Site is full of jobs - operating well
OSG 3.3.22 to installed on all gatekeepers
New switches at UChicago are fully deployed
Network monitoring and other issues
Smooth operations with full sites with the exceptions of
1) Checksum mismatch errors. This generated a ticket for us, but the problem was on the source end. Details can be found here http://egg.bu.edu/NET2%7binf:NET2%7d/gadget:Studies/section:report/2017-03/checksum_mismatch_exotics/
2) ATLASSCRATCHDISK space is being used.
3) Deletions are still happening via Bestman at our site.
4) We still have a mystery problem with HTCONDOR-CE where the site drains for not understood reasons. We're still investigating and have been in contact with Brian.
5) Working intensively on NESE, MGHPCC floor and WAN networking. Had a very useful meeting with Alastair Dewhurst re: CEPH/Gridftp and his "Echo" project.

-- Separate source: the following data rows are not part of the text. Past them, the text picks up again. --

(** X19.  What a closed Agent does with the resources a late Backend
    callback hands to it: the stream of a subscribe, every stream of a
    bulk subscribe and the emitter of a query subscribe are destroyed
    at once, nothing is registered and nothing is written. *)
Theorem X19_late_resources_are_destroyed (H : host) (ag : Agent) :
  closed ag = true ->
  (forall req err stream data,
      truthy err = false ->
      step H (Answer (KSubscribe req) (AnsSubscribe err stream data)) ag
      = (Normal tt, ag, [DestroyStream stream]))
  /\ (forall b collection err streams snapshotMap,
         truthy err = false ->
         nullish snapshotMap = false ->
         let r := step H (Answer (KBulkEach b collection)
                                 (AnsSubscribeBulk err streams snapshotMap)) ag in
         outcome_of r = Normal tt
         /\ effects_of r = map (fun e => DestroyStream (snd e)) streams
         /\ subscribedDocs (agent_of r) = subscribedDocs ag
         /\ closed (agent_of r) = true)
  /\ (forall req options err em results extra,
         truthy err = false ->
         let r := step H (Answer (KQuerySubscribe req options)
                                 (AnsQuerySubscribe err em results extra)) ag in
         exists rest,
           effects_of r = DestroyEmitter (em_handle em) :: rest
           /\ (forall msg, ~ In (Write msg) rest)
           /\ subscribedQueries (agent_of r) = subscribedQueries ag
           /\ closed (agent_of r) = true).
Proof.
  intros Hc. split; [| split].
  - intros req err stream data Herr. simpl. unfold onSubscribe. rewrite Herr.
    erewrite bind_normal by (apply _subscribeToStream_closed; exact Hc).
    rewrite ?effects_of_triple, ?agent_of_triple.
    destruct (truthy data); rewrite _reply_framed, _send_closed by exact Hc; reflexivity.
  - intros b collection err streams snapshotMap Herr Hsm r. subst r.
    simpl. unfold onSubscribeBulk. rewrite Herr.
    erewrite bind_normal.
    2: { rewrite bulk_loop_is_install_all by exact Hsm.
         apply install_streams_closed, Hc. }
    rewrite ?effects_of_triple, ?agent_of_triple.
    destruct (bulk_report_tail b collection streams snapshotMap ag)
      as (Ho & Hd & _ & Hcl & [He | (msg & Hopen & _)]).
    + rewrite He, app_nil_r. rewrite Hcl. auto.
    + congruence.
  - intros req options err em results extra Herr r. subst r.
    simpl. unfold onQuerySubscribe. rewrite Herr.
    assert (Hq : _subscribeToQuery em (get_prop req "id") (get_prop req "c")
                   (get_prop req "q") ag
                 = (Normal tt, ag, [DestroyEmitter (em_handle em)])).
    { unfold _subscribeToQuery. unfold_m. rewrite Hc. reflexivity. }
    erewrite bind_normal by exact Hq.
    rewrite ?effects_of_triple, ?agent_of_triple.
    eexists. split; [reflexivity |]. unfold _sendQueryResults.
    destruct (negb (truthy _)).
    + rewrite _reply_framed, _send_closed by exact Hc.
      repeat split; [intros msg [] | exact Hc].
    + repeat split; [| exact Hc]. intros msg [Hm | []]. discriminate.
Qed.

Lemma X19_witness :
  step example_host
    (Answer (KSubscribe Ex.sub_fred) (AnsSubscribe JNull 1%nat Ex.snapshot_fred))
    (set_closed true Ex.me)
  = (Normal tt, set_closed true Ex.me, [DestroyStream 1%nat]).
Proof.
  destruct (X19_late_resources_are_destroyed example_host (set_closed true Ex.me) eq_refl)
    as (Hsub & _).
  apply Hsub. reflexivity.
Defined.

(** X20.  When [subscribeBulk] succeeds on an open Agent, for a
    collection and ids that are names of no member of
    [Object.prototype] and with a snapshot map that is an object, every
    stream it returned is registered for its document of the collection
    (the streams come as an object, so the ids are distinct); the only
    streams destroyed are those that were registered for these
    documents before; no other document's registration changes; and
    the snapshot map, with its thumbs up, is stored under the
    collection in the response of this bulk subscribe. *)
Theorem X20_bulk_streams_are_registered (H : host) (b : nat) (collection err : jsval)
    (streams : list (string * handle)) (snapshotMap : jsval) (ag : Agent) :
  closed ag = false ->
  truthy err = false ->
  (exists props, snapshotMap = JObj props) ->
  inherited (to_key collection) = false ->
  Forall (fun e => inherited (fst e) = false) streams ->
  NoDup (map fst streams) ->
  let r := step H (Answer (KBulkEach b collection)
                          (AnsSubscribeBulk err streams snapshotMap)) ag in
  outcome_of r = Normal tt
  /\ closed (agent_of r) = false
  /\ (forall id s, In (id, s) streams ->
                   lookup_doc (agent_of r) (to_key collection) id = Some s)
  /\ (forall c d, c <> to_key collection \/ ~ In d (map fst streams) ->
                  lookup_doc (agent_of r) c d = lookup_doc ag c d)
  /\ (forall h, destroyed h (effects_of r) ->
                exists id, In id (map fst streams)
                           /\ lookup_doc ag (to_key collection) id = Some h)
  /\ (forall bk, bulks ag !! b = Some bk ->
                 exists bk',
                   bulks (agent_of r) !! b = Some bk'
                   /\ bk_response bk'
                      = set_prop (bk_response bk) (to_key collection)
                                 (thumbs_up streams snapshotMap)).
Proof.
  intros Hc Herr [props Hobj] Hcol Hids Hnd r.
  assert (Hsm : nullish snapshotMap = false) by (rewrite Hobj; reflexivity).
  clear props Hobj.
  assert (Hkey : to_key collection <> "__proto__")
    by (intros E; rewrite E in Hcol; discriminate Hcol).
  subst r. simpl. unfold onSubscribeBulk. rewrite Herr.
  pose proof (install_streams_open collection streams Hcol Hids Hnd ag Hc) as Hi.
  cbv zeta in Hi.
  rewrite <- (bulk_loop_is_install_all collection snapshotMap streams Hsm ag) in Hi.
  destruct (for_each streams _ ag) as [[o1 ag1] t1] eqn:Hloop.
  unfold outcome_of, agent_of, effects_of in Hi. simpl in Hi.
  destruct Hi as (-> & Hcl & Hq & Hb & Hreg & Hsame & Hdes).
  erewrite bind_normal by exact Hloop.
  rewrite ?effects_of_triple, ?agent_of_triple.
  pose proof (bulk_report_tail b collection streams snapshotMap ag1) as Ht.
  cbv zeta in Ht. destruct Ht as (Ho & Hd & _ & Hcl' & Heff).
  assert (Hl : forall c d, lookup_doc (agent_of ((modify (fun ag =>
              match bulks ag !! b with
              | None => ag
              | Some bk =>
                  set_bulks (<[b := mkBulk (bk_req bk)
                                      (assign (bk_response bk) (to_key collection)
                                              (thumbs_up streams snapshotMap))
                                      (bk_running bk) (bk_called bk)]> (bulks ag)) ag
              end) ;; eachCb b JUndef) ag1)) c d = lookup_doc ag1 c d).
  { intros c d. unfold lookup_doc. rewrite Hd. reflexivity. }
  split; [exact Ho |]. split; [congruence |].
  split; [intros id s Hin; rewrite Hl; apply Hreg, Hin |].
  split; [intros c d Hcd; rewrite Hl; apply Hsame, Hcd |].
  split.
  - intros h Hh. apply Hdes. apply in_app_or in Hh as [Hh | Hh]; [exact Hh |].
    destruct Heff as [He | (msg & _ & He)]; rewrite He in Hh; [destruct Hh |].
    destruct Hh as [Hh | []]. discriminate.
  - intros bk Hbk. rewrite <- Hb in Hbk.
    rewrite <- (assign_elsewhere (bk_response bk) (to_key collection)
                  (thumbs_up streams snapshotMap)) by exact Hkey.
    clear - Hbk.
    assert (Hlen : (b < length (bulks ag1))%nat) by (eapply lookup_lt_Some, Hbk).
    unfold eachCb. unfold_m. rewrite Hbk. cbn [bulks set_bulks].
    rewrite list_lookup_insert_eq by exact Hlen. cbn [bk_req bk_response bk_running bk_called].
    change (truthy JUndef) with false. cbn [orb].
    match goal with
    | |- context [if ?c then _ else _] => destruct c
    end.
    + unfold onBulkFinal. change (truthy JNull) with false. cbn iota.
      rewrite _reply_framed. unfold _send. unfold_m. cbn.
      destruct (closed ag1); cbn; eexists;
        (split; [apply list_lookup_insert_eq; rewrite length_insert; exact Hlen
                | reflexivity]).
    + cbn. eexists.
      split; [apply list_lookup_insert_eq; rewrite length_insert; exact Hlen
             | reflexivity].
Qed.

Lemma X20_witness :
  lookup_doc
    (agent_of (step example_host
                 (Answer (KBulkEach 0 (JStr "users"))
                         (AnsSubscribeBulk JNull [("fred", 1%nat); ("bob", 2%nat)] (JObj [])))
                 Ex.me))
    "users" "bob" = Some 2%nat.
Proof.
  assert (Hnd : NoDup (map fst [("fred", 1%nat); ("bob", 2%nat)])).
  { apply (bool_decide_unpack _). vm_compute. exact I. }
  destruct (X20_bulk_streams_are_registered example_host 0 (JStr "users") JNull
              [("fred", 1%nat); ("bob", 2%nat)] (JObj []) Ex.me
              eq_refl eq_refl (ex_intro _ [] eq_refl) eq_refl
              ltac:(repeat constructor) Hnd) as (_ & _ & Hreg & _).
  apply Hreg. right. left. reflexivity.
Defined.

Lemma index_same_assoc props props' k :
  assoc k props' = assoc k props -> index (JObj props') k = index (JObj props) k.
Proof. intros E. simpl. rewrite E. reflexivity. Qed.

(** The own entries of the snapshot map after the thumbs-up loop. *)
Lemma thumbs_up_entries streams : forall props,
  exists props',
    thumbs_up streams (JObj props) = JObj props'
    /\ forall k,
         (found_truthy (index (JObj props) k) = true \/ ~ In k (map fst streams) ->
          assoc k props' = assoc k props)
         /\ (In k (map fst streams) ->
             found_truthy (index (JObj props) k) = false ->
             assoc k props' = Some (JBool true)).
Proof.
  unfold thumbs_up.
  induction streams as [| [id s] rest IH]; intros props; cbn [fold_left map fst In].
  - exists props. split; [reflexivity |]. intros k. split; [reflexivity | intros []].
  - destruct (found_truthy (index (JObj props) id)) eqn:Hid.
    + destruct (IH props) as (props' & E & Hk). exists props'. split; [exact E |].
      intros k. destruct (Hk k) as [Hsame Hset]. split.
      * intros [Ht | Hn]; apply Hsame; [left; exact Ht | right; tauto].
      * intros [<- | Hin] Hf; [congruence | apply Hset; assumption].
    + cbn [set_prop].
      destruct (IH (assoc_set id (JBool true) props)) as (props' & E & Hk).
      exists props'. split; [exact E |].
      intros k. destruct (Hk k) as [Hsame Hset].
      destruct (String.eqb_spec id k) as [<- | Hne].
      * assert (Hown : assoc id props' = Some (JBool true)).
        { rewrite Hsame, assoc_set_same; [reflexivity |].
          left. simpl. rewrite assoc_set_same. reflexivity. }
        split; [intros [Ht | Hn]; [congruence | exfalso; apply Hn; left; reflexivity]
               | intros _ _; exact Hown].
      * assert (Hindex : index (JObj (assoc_set id (JBool true) props)) k
                         = index (JObj props) k)
          by (apply index_same_assoc, assoc_set_other, Hne).
        rewrite Hindex, assoc_set_other in Hsame by exact Hne.
        rewrite Hindex in Hset.
        split; [intros [Ht | Hn]; apply Hsame; [left; exact Ht | right; tauto] |].
        intros [E' | Hin] Hf; [contradiction | apply Hset; assumption].
Qed.

(** X21.  The thumbs up of bulk subscribe, in a snapshot map that is
    an object.  An entry of a document that was not subscribed stays as
    the Backend gave it, and so does an entry that reads truthy, as
    [snapshotMap[id]] is read through the prototype chain: an id that
    is the name of a member of [Object.prototype] reads truthy with no
    entry of its own, and gets none.  An id that was subscribed and
    reads falsy gets [true].  So every subscribed id reads truthy
    afterwards. *)
Theorem X21_thumbs_up (streams : list (string * handle)) (props : list (string * jsval))
    (k : string) :
  let before := JObj props in
  let after := thumbs_up streams before in
  (~ In k (map fst streams) -> get_prop after k = get_prop before k)
  /\ (found_truthy (index before k) = true ->
      get_prop after k = get_prop before k /\ has_prop after k = has_prop before k)
  /\ (In k (map fst streams) -> found_truthy (index before k) = false ->
      get_prop after k = JBool true)
  /\ (In k (map fst streams) -> found_truthy (index after k) = true).
Proof.
  cbv zeta. destruct (thumbs_up_entries streams props) as (props' & -> & Hk).
  destruct (Hk k) as [Hsame Hset]. cbn [get_prop has_prop].
  split; [intros Hn; rewrite Hsame by (right; exact Hn); reflexivity |].
  split; [intros Ht; rewrite Hsame by (left; exact Ht); split; reflexivity |].
  split; [intros Hin Hf; rewrite Hset by assumption; reflexivity |].
  intros Hin. destruct (found_truthy (index (JObj props) k)) eqn:Hb.
  - rewrite (index_same_assoc props props' k) by (apply Hsame; left; reflexivity).
    exact Hb.
  - simpl. rewrite (Hset Hin eq_refl). reflexivity.
Qed.

Lemma X21_witness :
  get_prop (thumbs_up [("fred", 1%nat); ("constructor", 2%nat)]
                      (JObj [("fred", JNull)])) "fred"
  = JBool true
  /\ has_prop (thumbs_up [("fred", 1%nat); ("constructor", 2%nat)]
                        (JObj [("fred", JNull)])) "constructor"
     = false.
Proof.
  split.
  - destruct (X21_thumbs_up [("fred", 1%nat); ("constructor", 2%nat)]
                [("fred", JNull)] "fred") as (_ & _ & Hset & _).
    apply Hset; [left; reflexivity | reflexivity].
  - destruct (X21_thumbs_up [("fred", 1%nat); ("constructor", 2%nat)]
                [("fred", JNull)] "constructor") as (_ & Hkeep & _).
    destruct (Hkeep eq_refl) as [_ Hhas]. rewrite Hhas. reflexivity.
Defined.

Planning on updating the hardware soon.
No production issues
Had an issue with transfers from two Canadian sites (McGill, UToronto) due to asymmetric routing. CANARIE discovered the misconfigured router and fixed it.
An issue with space reporting exists. One data server had a configuration issue and was reporting more space being used than what was physically on disk. This has been resolved and will see how much the overall space reporting has been impacted.